Romney has even availed himself of a traditional evangelical trope -- the conversion story -- to explain his political shift on the issue of abortion. Conversion stories are a staple of the fundamentalist pulpit and, indeed, no one gains admittance to church membership without being able to recount how they were born again. Romney, who was once pro-choice, is now pro-life. He didn't fall from his horse on the road to Damascus; he claims that when he studied the issue of stem cell research, he came to the conclusion that life begins at conception and, consequently, abortion was wrong. Evangelicals love a convert.
There is a problem, however, with Romney's conversion account. It was after his conversion that Romney introduced his health care overhaul and, unlike President Obama's health care reforms, Romney's provides explicitly for taxpayer-funded abortion. Additionally, Romney's health care law gives Planned Parenthood, by statute, a seat on a health care advisory board. For evangelicals, Planned Parenthood is virtually the embodiment of evil. If they think Romney's conversion was insincere, conservative evangelicals will think twice about voting for him.
Another reason Falwell had been reluctant to get overly involved in politics was the long held Baptist belief in "the spirituality of the Church" which proscribed political involvement. In a famous 1965 sermon, "Ministers and Marches," Falwell had denounced those pastors who were leading the civil rights movement. "We have a message of redeeming grace through a crucified and risen Lord," Falwell told his congregation. "This message is designed to go right to the heart of man and there meet his deep spiritual need. Nowhere are we commissioned to reform the externals." But just as Falwell had overcome the traditional fear of being "yoked" with non-believers, his sense that the moral culture of the nation was in such sharp decline he needed to enter the political fray to protect his flock overcame his prior views.

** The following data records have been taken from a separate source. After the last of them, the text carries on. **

(* ===== verification/MenuApi.v ===== *)
(** * The HTTP layer ([src/menu_api.py]) and the whole pipeline

    A request carries the uploaded files ([request.files], field name
    and client file name) and the query arguments ([request.args]); a
    response is a status code and the JSON body [jsonify] sends.  The
    file system is the interface [FileSystem]: [os.path.exists],
    [file.save], [open(path, 'w')] and the writes of [json.dump].

    Both handlers run the same [try] body, [process_and_save]: extract,
    query, derive the output name with [Path.with_suffix(".json")], open
    the output file under [OUTPUT_FOLDER], write [json.dump]'s text
    ([JsonEncode]), answer 200; any exception of that body becomes a 500
    whose message is [str(e)].  [json.dump] writes its chunks as it
    produces them; the model computes the whole text and then writes it,
    which differs only when encoding fails half-way, and encoding never
    fails on a value [json.loads] produced ([loads_dump_roundtrip]). *)

From Stdlib Require Import String Ascii List Lia Bool PeanoNat ZArith.
From S2P Require Import Prelude PyStr PriceWords Effects PdfToText PyJson JsonDecode JsonEncode PyPath QueryLlm MenuSchema.
Import ListNotations.
Open Scope pdfmenu_scope.

Definition UPLOAD_FOLDER : pystr := lit "./example_pdfs".
Definition OUTPUT_FOLDER : pystr := lit "./output_jsons".

Record request : Type := {
  files : list (pystr * pystr);   (** field name, client file name *)
  args : list (pystr * pystr)     (** query arguments *)
}.

Record response : Type := { status : nat; body : json }.

Class FileSystem : Type := {
  path_exists : pystr -> bool;                (** [os.path.exists] *)
  save_file : pystr -> exn + unit;            (** [file.save(path)] *)
  open_write : pystr -> exn + unit;           (** [open(path, 'w')] *)
  write_text : pystr -> pystr -> exn + unit   (** the writes to that file *)
}.

(** [MultiDict.get(key)]: the first value of the key. *)
Fixpoint lookup_first (key : pystr) (kvs : list (pystr * pystr)) : option pystr :=
  match kvs with
  | [] => None
  | (k, v) :: r => if list_eq_dec ascii_dec k key then Some v else lookup_first key r
  end.

(** [jsonify({"error": msg})]. *)
Definition error_body (msg : pystr) : json := JObj [(lit "error", JStr msg)].

Definition reply (code : nat) (b : json) : M response := ret {| status := code; body := b |}.

Section Handlers.
Context `{PL : PdfLibraries} `{GM : GenerativeModel} `{JD : JsonDecoder} `{FS : FileSystem}
  `{RT : JsonRuntime}.

(** The [try] body shared by both routes (lines 38-49 and 67-78). *)
Definition process_and_save (file_path filename : pystr) : M response :=
  extracted_text <- extract_text_hybrid file_path ;;
  menu_json <- query_model_to_json extracted_text ;;
  json_filename <- lift (with_suffix filename (lit ".json")) ;;
  let json_path := os_path_join OUTPUT_FOLDER json_filename in
  call (EvWrite json_path) (open_write json_path) ;;;
  text <- lift (json_dump_text 2 menu_json) ;;
  call (EvDump text) (write_text json_path text) ;;;
  reply 200 menu_json.

(** [except Exception as e: return jsonify({"error": str(e)}), 500]. *)
Definition run_guarded (file_path filename : pystr) : M response :=
  catch (process_and_save file_path filename) (fun e => reply 500 (error_body (exn_message e))).

(** [POST /upload-pdf]. *)
Definition upload_pdf (req : request) : M response :=
  match lookup_first (lit "pdf") (files req) with
  | None => reply 400 (error_body (lit "No PDF file part"))
  | Some fname =>
      match fname with
      | [] => reply 400 (error_body (lit "No selected file"))
      | _ =>
          if endswith fname (lit ".pdf") then
            let file_path := os_path_join UPLOAD_FOLDER fname in
            call (EvSave file_path) (save_file file_path) ;;;
            run_guarded file_path fname
          else reply 400 (error_body (lit "Invalid file type. Please upload a PDF."))
      end
  end.

(** [GET /process-pdf?pdf=...]. *)
Definition process_pdf (req : request) : M response :=
  match lookup_first (lit "pdf") (args req) with
  | None | Some [] => reply 400 (error_body (lit "No PDF filename provided"))
  | Some pdf_filename =>
      let file_path := os_path_join UPLOAD_FOLDER pdf_filename in
      found <- call (EvExists file_path) (inr (path_exists file_path)) ;;
      if found then run_guarded file_path pdf_filename
      else reply 404 (error_body (lit "File " ++ pdf_filename ++ lit " not found"))
  end.
End Handlers.

(** A world for the examples: the menu of the specification's end-to-end
    test, with a text layer, a model whose reply decodes to the example
    document, and a file system in which every file exists and every
    write succeeds. *)
Definition spec_example_json : json :=
  JObj [(lit "menu_summary", JStr (lit "Beer menu with floral design"));
        (lit "products",
         JArr [JObj [(lit "name", JStr (lit "Sierra Nevada Pale Ale"));
                     (lit "description", JStr (lit "A crisp pale ale."));
                     (lit "price", JStr (lit "$13"));
                     (lit "brand", JStr (lit "Sierra Nevada"))];
               JObj [(lit "name", JStr (lit "House Draught Stout"));
                     (lit "price", JStr (lit "$10"))]]);
        (lit "brand_percentages",
         JObj [(lit "Sierra Nevada", JInt 20%Z); (lit "unbranded", JInt 80%Z)])].

(** The reply of the specification's example, as the model sends it. *)
Definition example_reply : pystr := jlit "{
  'menu_summary': 'Beer menu with floral design',
  'products': [
    {'name': 'Sierra Nevada Pale Ale', 'description': 'A crisp pale ale.', 'price': '$13', 'brand': 'Sierra Nevada'},
    {'name': 'House Draught Stout', 'price': '$10'}
  ],
  'brand_percentages': {'Sierra Nevada': 20, 'unbranded': 80}
}".

Definition example_model : GenerativeModel := echo_model (inr example_reply).

(** CPython's [json.loads], with the example float runtime. *)
Definition example_decoder : JsonDecoder := @cpython_json_decoder decimal_runtime.

Definition permissive_fs : FileSystem := {|
  path_exists := fun _ => true; save_file := fun _ => inr tt; open_write := fun _ => inr tt; write_text := fun _ _ => inr tt |}.

(** A file system in which no file exists. *)
Definition missing_fs : FileSystem := {|
  path_exists := fun _ => false; save_file := fun _ => inr tt;
  open_write := fun _ => inr tt; write_text := fun _ _ => inr tt |}.

(** A file system whose disk is full when the upload is saved. *)
Definition full_disk_fs : FileSystem := {|
  path_exists := fun _ => false; save_file := fun _ => inl (OSError (lit "disk full"));
  open_write := fun _ => inr tt; write_text := fun _ _ => inr tt |}.

Definition process_request (name : pystr) : request := {| files := []; args := [(lit "pdf", name)] |}.
Definition upload_request (name : pystr) : request := {| files := [(lit "pdf", name)]; args := [] |}.

(** ** The handlers' properties *)

Section HandlerProps.
Context `{PL : PdfLibraries} `{GM : GenerativeModel} `{JD : JsonDecoder} `{FS : FileSystem}
  `{RT : JsonRuntime}.

(** The [except] clause turns every exception of the body into a 500. *)
Lemma run_guarded_eq fp name :
  run_guarded fp name
  = (fst (process_and_save fp name),
     inr (match snd (process_and_save fp name) with
          | inl e => {| status := 500; body := error_body (exn_message e) |}
          | inr r => r
          end)).
Proof.
  unfold run_guarded, catch. destruct (process_and_save fp name) as [t [e|r]]; simpl;
    [rewrite app_nil_r|]; reflexivity.
Qed.

Lemma process_pdf_found req name :
  lookup_first (lit "pdf") (args req) = Some name -> name <> [] ->
  process_pdf req
  = let fp := os_path_join UPLOAD_FOLDER name in
    if path_exists fp
    then (EvExists fp :: fst (run_guarded fp name), snd (run_guarded fp name))
    else ([EvExists fp], inr {| status := 404; body := error_body (lit "File " ++ name ++ lit " not found") |}).
Proof.
  intros Hl Hne. unfold process_pdf. rewrite Hl. destruct name as [|c name]; [contradiction|].
  rewrite bind_call. destruct (path_exists _); [|reflexivity].
  destruct (run_guarded _ _); reflexivity.
Qed.

(** [process_pdf] never lets an exception escape: every outcome,
    including a failure of extraction, of the model, of decoding or of
    writing the output, is an HTTP response. *)
Theorem process_pdf_total req : exists r, snd (process_pdf req) = inr r.
Proof.
  unfold process_pdf. destruct (lookup_first (lit "pdf") (args req)) as [[|c name]|]; simpl; eauto.
  destruct (path_exists _); simpl; eauto. rewrite run_guarded_eq. simpl. eauto.
Qed.

(** C30: the only exception that can escape [upload_pdf] is the one
    raised by [file.save], which the handler calls outside its [try]. *)
Theorem upload_pdf_escape req e :
  snd (upload_pdf req) = inl e -> exists fname, save_file (os_path_join UPLOAD_FOLDER fname) = inl e.
Proof.
  unfold upload_pdf. destruct (lookup_first (lit "pdf") (files req)) as [[|c name]|];
    cbv iota beta; try (cbn; discriminate).
  case_goal; [|cbn; discriminate].
  rewrite bind_call. destruct (save_file _) as [e'|[]] eqn:Hsave.
  - intros [= <-]. eauto.
  - rewrite run_guarded_eq. discriminate.
Qed.

(** [upload_pdf] makes no call at all unless the [pdf] part names a
    file ending in [.pdf], and then its first call saves that file under
    the upload folder: a rejected request has no side effect, and
    nothing is extracted before the upload is saved. *)
Theorem upload_pdf_saves_first req ev t :
  fst (upload_pdf req) = ev :: t ->
  exists fname, lookup_first (lit "pdf") (files req) = Some fname /\
    endswith fname (lit ".pdf") = true /\ ev = EvSave (os_path_join UPLOAD_FOLDER fname).
Proof.
  unfold upload_pdf. destruct (lookup_first (lit "pdf") (files req)) as [[|c name]|];
    cbv iota beta; try (cbn; discriminate).
  case_goal; [|cbn; discriminate].
  rewrite bind_call. destruct (save_file _) as [e'|[]].
  - intros [= <- _]. eauto.
  - destruct (run_guarded _ _). intros [= <- _]. eauto.
Qed.
Lemma process_and_save_ok fp name t s text v jn out :
  extract_text_hybrid fp = (t, inr s) ->
  generate_content model (format_prompt s) = inr text -> json_loads text = inr v ->
  with_suffix name (lit ".json") = inr jn ->
  open_write (os_path_join OUTPUT_FOLDER jn) = inr tt ->
  json_dump_text 2 v = inr out -> write_text (os_path_join OUTPUT_FOLDER jn) out = inr tt ->
  process_and_save fp name
  = (t ++ [EvGenerate (format_prompt s); EvWrite (os_path_join OUTPUT_FOLDER jn); EvDump out],
     inr {| status := 200; body := v |}).
Proof.
  intros He Hg Hj Hw Ho Hd Hwr. unfold process_and_save. rewrite He. cbn [bind].
  unfold query_model_to_json. rewrite bind_call, Hg. cbn [bind lift]. rewrite Hj, Hw.
  cbn [bind lift]. rewrite bind_call, Ho. cbn [bind lift]. rewrite Hd. cbn [bind lift].
  rewrite bind_call, Hwr. cbn. rewrite <- ?app_assoc. reflexivity.
Qed.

Not every evangelical or fundamentalist, however, agreed with Falwell's decision to become involved in politics. Many continued to adhere to the older Baptist tradition that "the externals" were not the business of the Christian Church. Romney's concern today has to be that, if the GOP nominates a second presidential candidate whose record on social issues is murky at best, more and more evangelicals will revert to their pre-Falwell separationist stance, declining to get involved in politics at all. In the 10 years that Falwell led the Moral Majority, the GOP won three straight presidential elections. When he disbanded the organization in 1989, they lost the next three elections. In 2004, with the help of a ballot initiative on gay marriage, conservative evangelicals in Ohio kept George W. Bush in the White House. If Romney hopes to win in November, he will need more than tepid support from Falwell's heirs. Falwell paved the way for such "co-belligerancy," between a Mormon nominee and the evangelical base of the GOP, but it is unclear if Romney's record on taxpayer-funded abortions and Planned Parenthood will lead many evangelicals to think that prayer, not politics, is the better path.